I didn't know either. So I wiki'd it.



> Elizabeth Stamatina "Tina" Fey (pronounced /ˈfeɪ/; born May 18, 1970) is an American actress, comedienne, writer, and producer. She has received seven Emmy Awards, three Golden Globe Awards, four Screen Actors Guild Awards, and four Writers Guild of America Awards. She was singled out as the performer who had the greatest impact on culture and entertainment in 2008 by the Associated Press, who gave her their AP Entertainer of the Year award.[1]
> 
> After graduating from the University of Virginia in 1992, Fey moved to Chicago to take classes at the improvisational comedy group The Second City, where she became a featured player in 1994. Three years later, Fey became a writer for the sketch comedy show Saturday Night Live (SNL). She was promoted to the position of head writer in 1999. The following year, Fey was added to the cast of SNL. During her time there, she was co-anchor of the show's Weekend Update segment. After leaving SNL in 2006, she created her own television series called 30 Rock, a situation comedy loosely based on her experiences at SNL. In the series, Fey portrays the head writer of a fictional sketch comedy series.
> 
> In 2004, Fey made her film debut as writer and co-star of the teen comedy Mean Girls. In 2008, she starred in the comedy film Baby Mama, alongside Amy Poehler. In 2009, Fey won an Emmy Award for her satirical portrayal of Republican vice presidential candidate Sarah Palin in a guest appearance on SNL.
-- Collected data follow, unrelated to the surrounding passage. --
Lemma worker_retries_idempotent_witness :
  exists l, worker_call (CallPrepare ToyWorker.pristine 1000) ToyWorker.prepared = (ToyWorker.prepared, Ok l).
Proof.
  destruct toy_prepared as [l Hl]. exists l. exact (worker_retries_idempotent _ _ _ _ toy_prepare_exact Hl).
Defined.

Lemma toy_stored_exactly : Forall stored_exactly [ToyWorker.pristine; ToyWorker.closed; ToyWorker.cleaned].
Proof. repeat constructor; intros b Hb; vm_compute in Hb; injection Hb as <-; vm_compute; reflexivity. Qed.
Lemma toy_prepared_view : session_view (st_db ToyWorker.prepared) ToyWorker.session = Some ToyWorker.pristine.
Proof. vm_compute. reflexivity. Qed.
Lemma toy_fenced_view : session_view (st_db ToyWorker.fenced_store) ToyWorker.session = Some ToyWorker.closed.
Proof. vm_compute. reflexivity. Qed.
Lemma toy_closed_authority : wr_authority ToyWorker.closed = Tombstoned None ToyWorker.fence CleanupPending.
Proof. vm_compute. reflexivity. Qed.

Lemma toy_cleanup_exact : exact_call (CallCleanup ToyWorker.session (toy_d 40) 3000) ToyWorker.fenced_store.
Proof.
  intros x next (r & e & Hv & [Hs ->] & Ha). pose proof (view_valid _ _ _ Hv) as [_ Hx]. rewrite <- Hx, Hs in Hv.
  rewrite toy_fenced_view in Hv. apply (inj Some) in Hv as <-. assert (next = ToyWorker.cleaned) as ->.
  { unfold ToyWorker.cleaned, record_try. by rewrite Ha. }
  apply (proj1 (Forall_forall _ _) toy_stored_exactly). right. right. by left.
Qed.

Lemma stored_tombstone_final_witness :
  exists s' r', worker_run ToyWorker.fenced_store [CallCleanup ToyWorker.session (toy_d 40) 3000] s' /\
    session_view (st_db s') ToyWorker.session = Some r' /\ fenced None ToyWorker.fence toy_spec None r'.
Proof.
  destruct (worker_call (CallCleanup ToyWorker.session (toy_d 40) 3000) ToyWorker.fenced_store) as [s1 r1] eqn:Hc.
  assert (worker_run ToyWorker.fenced_store [CallCleanup ToyWorker.session (toy_d 40) 3000] s1) as Hrun.
  { econstructor; [exact toy_cleanup_exact | exact Hc | constructor]. }
  destruct (stored_tombstone_final _ _ _ ToyWorker.session _ _ _ _ Hrun toy_fenced_view toy_closed_authority)
    as [(r' & Hv & Hf) _]. exists s1, r'. split; [exact Hrun|]. split; [exact Hv | exact Hf].
Defined.

Lemma toy_only_session x r : session_view (st_db ToyWorker.prepared) x = Some r -> x = ToyWorker.session.
Proof.
  intros Hin%view_entity.
  assert (map st_entity_id (db_states (st_db ToyWorker.prepared)) = [session_entity ToyWorker.session; principal_entity toy_worker_id]) as Hm
    by (vm_compute; reflexivity).
  rewrite Hm in Hin. apply elem_of_cons in Hin as [Hx%session_entity_inj|Hin]; [done|].
  apply list_elem_of_singleton in Hin. exfalso. exact (entities_disjoint _ _ Hin).
Qed.
Lemma toy_worker_identified : worker_id ToyWorker.pristine = Ok toy_worker_id.
Proof. vm_compute. reflexivity. Qed.
Lemma toy_recovery_exact : recovery_exact 2000 ToyWorker.prepared.
Proof.
  intros x r r' Hv (_ & t & (id & Hid & ->) & Ha). pose proof (toy_only_session _ _ Hv) as ->.
  rewrite toy_prepared_view in Hv. apply (inj Some) in Hv as <-. rewrite toy_worker_identified in Hid.
  apply (inj Ok) in Hid as <-.
  assert (r' = ToyWorker.closed) as ->.
  { unfold ToyWorker.closed, record_try, ToyWorker.fence. change ToyWorker.session with (sp_session (wr_spec ToyWorker.pristine)).
    by rewrite Ha. }
  apply (proj1 (Forall_forall _ _) toy_stored_exactly). right. by left.
Qed.
Lemma toy_recovery_page : page_request_ok (st_db ToyWorker.prepared) SESSION_ENTITY_PREFIX RECOVERY_PAGE_SIZE.
Proof.
  split; [vm_compute; reflexivity|]. split; [by vm_compute|]. apply Forall_forall. vm_compute. repeat constructor.
Qed.

Lemma recovery_fences_every_session_witness :
  exists s' result, recover_startup 2 2000 ToyWorker.prepared = Some (s', result) /\
    forall report, result = Ok report ->
      (forall x r, session_view (st_db s') x = Some r -> tombstoned r = true) /\
      (rr_tombstoned report + rr_already_terminal report)%Z = 1%Z.
Proof.
  destruct (recovery_fences_every_session 2 2000 ToyWorker.prepared toy_recovery_exact toy_recovery_page)
    as (s' & result & Hrun & _ & Hok).
  - vm_compute. lia.
  - exists s', result. split; [exact Hrun|]. intros report Hr. destruct (Hok report Hr) as [Hall Hn].
    split; [exact Hall|]. rewrite Hn. vm_compute. reflexivity.
Defined.
(** Recovery of the store with one open session. *)
Example toy_recovery_counts : option_map snd (recover_startup 2 2000 ToyWorker.prepared) = Some (Ok (mkReport 1 0)).
Proof. vm_compute. reflexivity. Qed.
I guess you have to be a Saturday Night Live watcher to appreciate the bumper sticker.


----------



## PuritanCovenanter (Apr 13, 2010)

Tripel said:


> sans nom said:
> 
> 
> > Who is Tina Fey?
> ...



Wow, that isn't true. I have never heard of Fey. It must be a subculture thing to think everyone should know who she is.


----------



## Tripel (Apr 13, 2010)

PuritanCovenanter said:


> Tripel said:
> 
> 
> > I'm guessing that if you don't know who Tina Fey is, you probably don't know who Sarah Palin is either.
> ...


 
Not really. The Tina Fey/Sarah Palin thing was much larger than Saturday Night Live. I don't watch SNL or never saw the skit in question, but I was still bombarded with it across all media. I was half-joking when I said you couldn't have heard of Sarah Palin either....you would have had to of known very little about her except that she was on the ticket. 

Tina Fey is one of the largest reasons why Sarah Palin was not taken seriously. Her impact on the 2008 election was enormous.


----------



## Scott1 (Apr 13, 2010)

I'm afraid it would not be difficult to miss said comedian-

Said comedian is neither good at impersonation of said public figure, nor at comedy generally, only good at mocking condescension to amuse a very limited audience...


----------



## Berean (Apr 13, 2010)




----------



## Tripel (Apr 13, 2010)

Scott1 said:


> I'm afraid it would not be difficult to miss said comedian-
> 
> Said comedian is neither good at impersonation of said public figure, nor at comedy generally, only good at mocking condescension to amuse a very limited audience...


 
While I can understand those who do not find her funny, she is a very public figure, and her audience is not all that limited. Her TV show is doing very well, she is earning awards left and right, and she has become a large box office draw. I'm NOT trying to justify her credibility, but only pointing out that she is well-recognized. 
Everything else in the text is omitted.